▸ THE INPUT:
Lemma upsert_update_wp (u u' existing : User) (w : World) :
  NoDup (map u_ID (d_users (w_db w))) → normalized u u' → existing ∈ d_users (w_db w) →
  wp (match prepareLDAPUserUpdate existing u' with
      | Err e => fail e
      | Ok u =>
          let rotateSessions := negb (String.eqb (u_Role existing) (u_Role u))
                                || negb (Bool.eqb (u_TerminalAccess existing) (u_TerminalAccess u)) in
          let* _ := updateLDAPUser (u_ID existing) u in
          let* _ := if rotateSessions then
                      wrap "invalidate sessions after ldap attribute change"
                        (IncrementTokenGeneration (u_ID existing))
                    else ret 0 in
          GetUserByID (u_ID existing)
      end) (λ r w', upserted u (w_db w) (w_db w') r) w.
Proof.
  intros Hnd [Hp Hr Ht _] Hex. destruct (prepareLDAPUserUpdate existing u') as [u1|e] eqn:Hprep;
    [|by wp_step].
  apply prepareLDAPUserUpdate_ok in Hprep as (Hldap & Hr1 & Ht1). cbv zeta.
  rewrite Hr in Hr1. rewrite Ht in Ht1. wp_step.
  eapply (updateLDAPUser_wp u); [done..|by split|].
  intros v w1 Hs Hg. rewrite Hr1, Ht1. by eapply rotate_wp.
Qed.

End ldap_upsert.

Lemma UpsertLDAPUser_run `{Env} (u : User) (w : World) :
  db_violation (w_fk w) (w_db w) = None →
  wp (UpsertLDAPUser u) (λ r w', upserted u (w_db w) (w_db w') r) w.
Proof.
  intros Hnd%users_id_NoDup.
  unfold UpsertLDAPUser. wp_step. apply normalizeLDAPUser_wp; [by intros|].
  intros u' n Hu'. wp_step. apply findExistingLDAPUser_wp; [by intros|..].
  - intros fs. pose (w1 := w <| w_draws := n |> <| w_faults := fs |>).
    exact (upsert_create_wp u u' w1 Hnd Hu').
  - intros fs v Hv. pose (w1 := w <| w_draws := n |> <| w_faults := fs |>).
    exact (upsert_update_wp u u' v w1 Hnd Hu' Hv).
Qed.

(** signing in from the directory never takes over a local account: its row survives any
    [UpsertLDAPUser], which fails on a clash.  When it succeeds the returned account is an LDAP
    one with the directory's role and terminal access, and if either changed the account's
    session generation has grown, so that tokens issued before are refused. *)
Theorem UpsertLDAPUser_spec `{Env} (u : User) (w : World) :
  db_violation (w_fk w) (w_db w) = None →
  let '(r, w') := UpsertLDAPUser u w in upserted u (w_db w) (w_db w') r.
Proof.
  intros Hnd%(UpsertLDAPUser_run u). unfold wp in Hnd. by destruct (UpsertLDAPUser u w).
Qed.

Section witnesses.
#[local] Existing Instance demoEnv.

Definition demo_ldap (role : string) (gen : Z) : User :=
  zeroUser <| u_ID := "id1" |> <| u_Username := "ann" |> <| u_Email := "ann@x" |>
           <| u_Role := role |> <| u_AuthProvider := AuthProviderLDAP |>
           <| u_LDAPUsername := "ann" |> <| u_TokenGeneration := gen |>.
Definition demo_db_ldap : Db := empty_db <| d_users := [demo_ldap RoleViewer 4] |>.

Lemma UpsertLDAPUser_spec_witness :
  let '(r, w') := UpsertLDAPUser (demo_ldap RoleAdmin 0) (demo_world demo_db_ldap) in
  upserted (demo_ldap RoleAdmin 0) demo_db_ldap (w_db w') r.
Proof.
  apply (UpsertLDAPUser_spec (demo_ldap RoleAdmin 0) (demo_world demo_db_ldap)). by vm_compute.
Defined.

(** The upsert is not one transaction: when the increment fails after the update, the role has
    changed, the sign-in reports an error, and the next sign-in, which sees no change, does not
    rotate the sessions either.  The generation never grows although the role did. *)
Lemma UpsertLDAPUser_missed_rotation :
  let w := demo_world demo_db_ldap <| w_faults := [None; None; Some "database is locked"] |> in
  let u := demo_ldap RoleAdmin 0 in
  let '(r1, w1) := UpsertLDAPUser u w in
  let '(r2, w2) := UpsertLDAPUser u w1 in
  is_ok r1 = false ∧ w_faults w1 = [] ∧
  match r2 with
  | Ok v => u_Role v = RoleAdmin ∧ u_TokenGeneration v = 4
  | Err _ => False
  end.
Proof. by vm_compute. Qed.

End witnesses.

(** ** Successful calls *)

(** The row [IncrementTokenGeneration] leaves of a user. *)
Definition bump (now : Z) (u : User) : User :=
  u <| u_TokenGeneration ::= Z.add 1 |> <| u_UpdatedAt := sqlite_time now |>.

Lemma scanUser_Ok (f : World → option User) (w w' : World) (u : User) :
  scanUser f w = (Ok u, w') → ∃ fs, w' = w <| w_faults := fs |> ∧ f w' = Some u.
Proof.
  unfold scanUser. intros H. ok_inv. apply query_row_Ok in H as (fs & -> & Hf). by exists fs.
Qed.

Lemma GetUserByID_Ok (id : string) (w w' : World) (u : User) :
  GetUserByID id w = (Ok u, w') →
  u ∈ d_users (w_db w) ∧ u_ID u = id ∧ ∃ fs, w' = w <| w_faults := fs |>.
Proof.
  intros (fs & -> & [Hu Hid%String.eqb_eq]%elem_of_find)%scanUser_Ok. by eauto.
Qed.

Lemma update_user_Ok `{E : Env} (id : string) (f : User → User) (w w' : World) (n : Z) :
  exec (update_user id f) w = (Ok n, w') →
  d_users (w_db w') = update_rows (has_id id)
    (λ u, f u <| u_UpdatedAt := sqlite_time (w_now w) |>) (d_users (w_db w)) ∧
  w_now w' = w_now w ∧ NoDup (map u_ID (d_users (w_db w'))).
Proof. intros (fs & _ & -> & Hv%users_id_NoDup)%exec_Ok. done. Qed.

▸ WHAT IS REQUIRED: Pull each line holding "Some" out of the listing.

▸ ANSWER TO THIS EXERCISE:
  let w := demo_world demo_db_ldap <| w_faults := [None; None; Some "database is locked"] |> in
  scanUser f w = (Ok u, w') → ∃ fs, w' = w <| w_faults := fs |> ∧ f w' = Some u.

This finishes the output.